Six months after a powerful earthquake reduced much of two
Indonesian provinces to rubble, IOM is still building thousands of
temporary homes, providing support services to badly injured
survivors and transporting hundreds of metric tons of supplies into
the quake-affected areas.

The 27 May, 6.3 magnitude quake struck at dawn off the coast of
Java, killing 6,000 people and injuring 50,000 more in densely
populated Yogyakarta and Central Java provinces.  Entire
villages were levelled, leaving an estimated 1.5 million
homeless.

One of the first to respond to the disaster, IOM launched its
temporary housing initiative three months ago, opening a
centralized manufacturing facility in Yogyakarta where sufficient
bamboo components for the construction of up to 180 temporary homes
are pre-cut and assembled by a workforce of 360 people each
day.

IOM tapped into Java’s traditional cooperative village
mechanism known as gotong royong to organize a construction process
that is supervised by local university engineering students. Over
5,000 of the durable homes have been built thus far, with a further
7,000 targeted for completion by the end of the year.

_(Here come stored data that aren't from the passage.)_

(* ===== verification/System.v ===== *)
(** * The daemon as a whole

    Handlers and goroutines run side by side and share the task store, the exit-code
    files and the mutexes of the tasks.  A step is one call of one of them, or the
    begin of a new handler; between two calls of one, the others may make any number.
    What the handlers keep one by one ([Handlers.v]) gives what holds of them together. *)

From S2P Require Import Prelude.
From S2P Require Import Errors.
From S2P Require Import Domain.
From S2P Require Import Task.
From S2P Require Import Snapshot.
From S2P Require Import Effects.
From S2P Require Import Pending.
From S2P Require Import Enforce.
From S2P Require Import Daemon.
From S2P Require Import Terminal.
From S2P Require Import Resume.
From S2P Require Import Handlers.

(** ** State *)

(** What has been called so far, the latest first, and what is left to do. *)
Record thread : Type := mkThread { log : list event; rest : M unit }.

Record system : Type := mkSystem {
  store : gmap TaskID TaskSnapshot;
  codes : gmap TaskID Z;  (* the exit-code files *)
  threads : list thread }.

Inductive label : Type :=
| Begin (x : handler)
| Call (i : nat) (e : event).

(** ** Steps *)

(** Nobody holds the mutex of [t]. *)
Definition free (S : system) (t : TaskID) : Prop := Forall (fun th => held (log th) <> Some t) (threads S).

(** What a call may answer: a mutex is acquired when it is free, and what is read is
    what is there, unless reading fails. *)
Definition answers (S : system) (e : event) : Prop :=
  match e with
  | Ev (Lock t) _ => free S t
  | Ev (Load t) (Ok s) => store S !! t = Some s
  | Ev (Load t) (Err err) => errors_Is err (Domain ErrTaskNotFound) = true -> store S !! t = None
  | Ev (ReadExitCode t) (Ok c) => codes S !! t = c
  | _ => True
  end.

IOM’s migration health unit, which helped close to 5,300
people return home from hospital in the weeks after the disaster,
is now focusing its support services on thousands of badly injured
survivors.

Working with the Yakkum Rehabilitation Centre and the NGO
Handicap International, IOM provides round-trip transportation for
hundreds of people who have suffered serious spinal injuries.

It has participated in training sessions for area physicians and
hospital administrators and, on 9 December, will hold a one day
seminar on medical rehabilitation services for senior physicians
and health planners from the provincial health office.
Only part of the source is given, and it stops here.